Parmi les raisons qui poussent certains jeunes à s’engager dans de mauvaises voies figure  l’insatisfaction du besoin de se sentir exister, de laisser une marque, d’être reconnu, d’appartenir à un  groupe humain. Cette insatisfaction les pousse à la révolte et, dans les cas extrêmes, au terrorisme. La  violence naît lorsque soi-même ou son besoin n’est pas reconnu par l’autre. Dans un tel cas, la plupart  des personnes retiennent leur colère ou font preuve de méchanceté, alors qu’une colère peut  s’exprimer avec bienveillance et assertivité, c’est-à-dire en défendant ses droits sans empiéter sur ceux  des autres. 

Pour remédier à cet état de fait en s’attaquant à la racine de la difficulté, voici nos propositions : 

À partir de la classe de seconde, donner aux adolescents des cours de psychologie élémentaire.
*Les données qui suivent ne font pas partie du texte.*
(* ===== verification/Gates.v ===== *)
(** scripts/final_mission_gate.py and scripts/verify_provider_live_attestation.py: the two
    gates a release passes.

    git and the GitHub API are arguments: [head] is what [git rev-parse HEAD] printed, or
    nothing when it failed; [git] runs an argument vector and gives its return code;
    [api] fetches a URL and gives the JSON value, or raises.  Files are those of
    the world.

    The theorems follow the definitions. *)

From stdpp Require Import pretty.
From S2P Require Import Prelude Json Sha256 Schema Files Tokens Observability Fortress ProviderProxy.
From S2P Require Import Operations Panel ControlPlane Boundary Text Runtime.
(* ===== verification/Collector.v ===== *)
(** scripts/collect_donors.py and scripts/run_donor_lab.py: third-party sources are
    collected with their licence and provenance, and the laboratory's catalogue is
    built of them.

    git and the network are arguments, which may answer differently each time they are
    asked (the first argument numbers the call): [run] gives the standard output of a
    command, or raises CalledProcessError; [cloned] the files a clone command leaves in
    its destination, which is all it writes; [fetch] the text of a file of a repository
    at a commit.  The four fields of a donor that the collector reads are strings.

    The theorems follow the definitions. *)

From stdpp Require Import pretty.
From S2P Require Import Prelude Json Sha256 Schema Files Tokens Observability Fortress ProviderProxy.
From S2P Require Import StateBackup Continuous Operations Skills Panel ControlPlane Boundary Text Runtime.
From S2P Require Import Gates.

Definition ALLOWED_LICENSES : list string := ["MIT"; "Apache-2.0"; "BSD-2-Clause"; "BSD-3-Clause"; "MPL-2.0"].
Definition LICENSE_NAMES : list string :=
  ["LICENSE"; "LICENSE.txt"; "LICENSE.md"; "LICENSE-Apache-2.0"; "LICENSE-APACHE"; "apache-2.0.LICENSE"; "LICENSE-MIT";
   "MIT-LICENSE"; "COPYING"; "COPYING.txt"; "COPYRIGHT"].
Definition README_NAMES : list string := ["README.md"; "README.rst"; "README.txt"; "README"].

Definition AS_IS : string := "the software is provided " +:+ one dquote +:+ "as is" +:+ one dquote.
Definition verify_license (expected text : string) : bool :=
  let t := lower text in
  if negb (str_in expected ALLOWED_LICENSES) then false
  else if expected =s "MIT" then
    (contains "permission is hereby granted, free of charge" t && contains AS_IS t)
    || contains "spdx-license-identifier: mit" t
  else if expected =s "Apache-2.0" then
    (contains "apache license" t && contains "version 2.0" t) || contains "spdx-license-identifier: apache-2.0" t
  else if str_in expected ["BSD-2-Clause"; "BSD-3-Clause"] then
    contains "redistribution and use in source and binary forms" t
  else if expected =s "MPL-2.0" then
    (contains "mozilla public license" t && (contains "version 2.0" t || contains "v 2.0" t || contains "v2.0" t))
    || contains "spdx-license-identifier: mpl-2.0" t
  else false.

(** [len(rel).to_bytes(8, "big")] *)
Definition length_field (s : string) : string := string_of_bytes (be_bytes 8 (N.of_nat (String.length s))).
(** The bytes [tree_hash] hashes, file by file in path order. *)
Definition tree_bytes (tree : gmap path string) : string :=
  join "" (map (λ e : path * string, length_field (posix (fst e)) +:+ posix (fst e) +:+ snd e)
    (inventory_of [] tree)).
Definition tree_hash (tree : gmap path string) : string := sha256_hex (tree_bytes tree).
Definition size_bytes (tree : gmap path string) : Z :=
  Z.of_nat (list_sum (map (λ e : path * string, String.length (snd e)) (map_to_list tree))).

(** [output.splitlines()[0].split()[0]] of a stripped text that is not empty *)
Fixpoint first_word (s : string) : string :=
  match s with EmptyString => "" | String c s' => if is_space c then "" else String c (first_word s') end.

(** [donor[k]], a string *)
Definition text_item (d : dict) (k : string) : result string :=
  match dget d k with
  | Some (JStr s) => Ok s
  | Some _ => Raise (Exn TypeError "expected str")
  | None => Raise (Exn KeyError k)
  end.

Section collector.
Context `{JsonText, Entropy}.
Context (run : nat → list string → option path → result string) (cloned : nat → list string → gmap path string).
Context (fetch : nat → string → string → string → result string).
Context (root tmp_root : path).

(** A call to the outside. *)
Definition external {A} (f : nat → A) : IO A := λ w, (Ok (f (w_tick w)), tick w).
Definition run_command (argv : list string) (cwd : option path) : IO string :=
  r ← external (λ t, run t argv cwd); lift_result r.
(** [URLError] stands for itself and its subclass HTTPError. *)
Definition fetch_text (repo sha name : string) : IO (option string) :=
  r ← external (λ t, fetch t repo sha name);
  match r with
  | Ok text => mret (Some text)
  | Raise e => if str_in (class_name (exn_cls e)) ["URLError"; "TimeoutError"] then mret None else reraise e
  end.

Definition OUT : path := root ++ ["donors"; "collected"].
Definition LOCK : path := root ++ ["donors"; "LOCK.json"].

Fixpoint fetch_first (repo sha : string) (names : list string) : IO (option (string * string)) :=
  match names with
  | [] => mret None
  | name :: rest =>
      text ← fetch_text repo sha name;
      match text with Some text => mret (Some (name, text)) | None => fetch_first repo sha rest end
  end.
(** The loop of [fetch_matching_license]. *)
Fixpoint fetch_license (repo sha expected : string) (names : list string) : IO (option (string * string)) :=
  match names with
  | [] => mret None
  | name :: rest =>
      text ← fetch_text repo sha name;
      match text with
      | Some text => if verify_license expected text then mret (Some (name, text)) else fetch_license repo sha expected rest
      | None => fetch_license repo sha expected rest
      end
  end.
Definition fetch_matching_license (repo sha expected : string) : IO (option (string * string)) :=
  fetch_license repo sha expected LICENSE_NAMES.

Definition remote (repo : string) : string := "https://github.com/" +:+ repo +:+ ".git".
Fixpoint resolve_candidates (repo ref : string) (candidates : list string) : IO string :=
  match candidates with
  | [] => throw RuntimeError ("cannot resolve " +:+ repo +:+ "@" +:+ ref)
  | c :: rest =>
      output ← attempt (run_command ["git"; "ls-remote"; remote repo; c] None);
      match output with
      | Raise e => if bool_decide (exn_cls e = CalledProcessError) then resolve_candidates repo ref rest else reraise e
      | Ok output => let o := strip output in if o =s "" then resolve_candidates repo ref rest else mret (first_word o)
      end
  end.
Definition resolve_sha (repo ref : string) : IO string :=
  resolve_candidates repo ref ["refs/heads/" +:+ ref; "refs/tags/" +:+ ref +:+ "^{}"; "refs/tags/" +:+ ref; ref].

(** [p.unlink()] when [p.exists()] *)
Definition unlink_if_exists (p : path) : IO unit :=
  files ← gets w_files;
  if is_file p files then modify (with_files (delete p))
  else raise_if (path_exists p files) OSError "Is a directory".

(** [shutil.rmtree(p, ignore_errors=True)]: a file stays *)
Definition rmtree_ignore (p : path) : IO unit := modify (with_files (λ f, if is_file p f then f else clear p f)).

(** The commit the clone is at: the resolved one, or where the branch is now. *)
Definition cloned_commit (repo ref sha : string) (checkout : path) : IO string :=
  actual ← run_command ["git"; "rev-parse"; "HEAD"] (Some checkout);
  let actual := strip actual in
  if actual =s sha then mret sha
  else
    current ← resolve_sha repo ref;
    _ ← raise_if (negb (actual =s current)) RuntimeError
          ("upstream moved inconsistently: expected=" +:+ sha +:+ " clone=" +:+ actual +:+ " now=" +:+ current);
    mret actual.

Definition clean_snapshot (repo ref sha : string) (destination : path) (max_mb : Z) : IO dict :=
  with_tempdir tmp_root "immune-donor-" (λ temp,
    let checkout := temp ++ ["repo"] in
    let argv := ["git"; "clone"; "--depth"; "1"; "--branch"; ref; "--single-branch"; remote repo; "/" +:+ posix checkout] in
    _ ← run_command argv None;
    tree ← external (λ t, cloned t argv);
    _ ← modify (with_files (graft checkout tree));
    sha ← cloned_commit repo ref sha checkout;
    _ ← rmtree_ignore (checkout ++ [".git"]);
    _ ← rmtree_ignore (checkout ++ [".github"]);
    _ ← unlink_if_exists (checkout ++ [".gitmodules"]);
    _ ← unlink_if_exists (checkout ++ [".gitattributes"]);
    files ← gets w_files;
    let tree := subtree checkout files in
    let nbytes := size_bytes tree in
    if (max_mb * 1024 * 1024 <? nbytes)%Z
    then mret [("snapshot", JBool false); ("snapshot_reason", JStr ("working tree " +:+ pretty nbytes +:+ " bytes exceeds " +:+ pretty max_mb +:+ " MiB vault limit"));
               ("resolved_commit", JStr sha)]
    else
      _ ← raise_if (is_file destination files) OSError "Not a directory";
      _ ← modify (with_files (λ f, graft destination tree (clear destination f)));
      files ← gets w_files;
      mret [("snapshot", JBool true); ("snapshot_bytes", JInt nbytes);
            ("snapshot_tree_sha256", JStr (tree_hash (subtree destination files))); ("resolved_commit", JStr sha)]).

Definition write_json (p : path) (v : json) : IO unit :=
  modify (with_files (<[p := dumps Indented v +:+ newline]>)).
En  effet, à qui d’entre nous a-t-il été donné, durant sa scolarité ou même en famille, l’enseignement  que son propre système de valeurs, sa propre vision du monde, sa propre manière de réagir aux  évènements, ne sont pas partagés par tous et que l’autre est fondamentalement différent de nous même ? Afin de donner aux adolescents une grille de lecture adaptée, parmi les approches  possibles, celle des cinq structures de l’ego de Reich est simple et performante. L’analyse  transactionnelle, plus schématique et s’intéressant aux effets plutôt qu’aux causes, peut s’avérer  complémentaire 

Comprendre le profil psychologique de l’autre est une manière de mieux se comporter vis-à-vis de lui,  de ne pas le juger et de ne pas vouloir le faire se plier aux exigences de notre propre schéma mental. 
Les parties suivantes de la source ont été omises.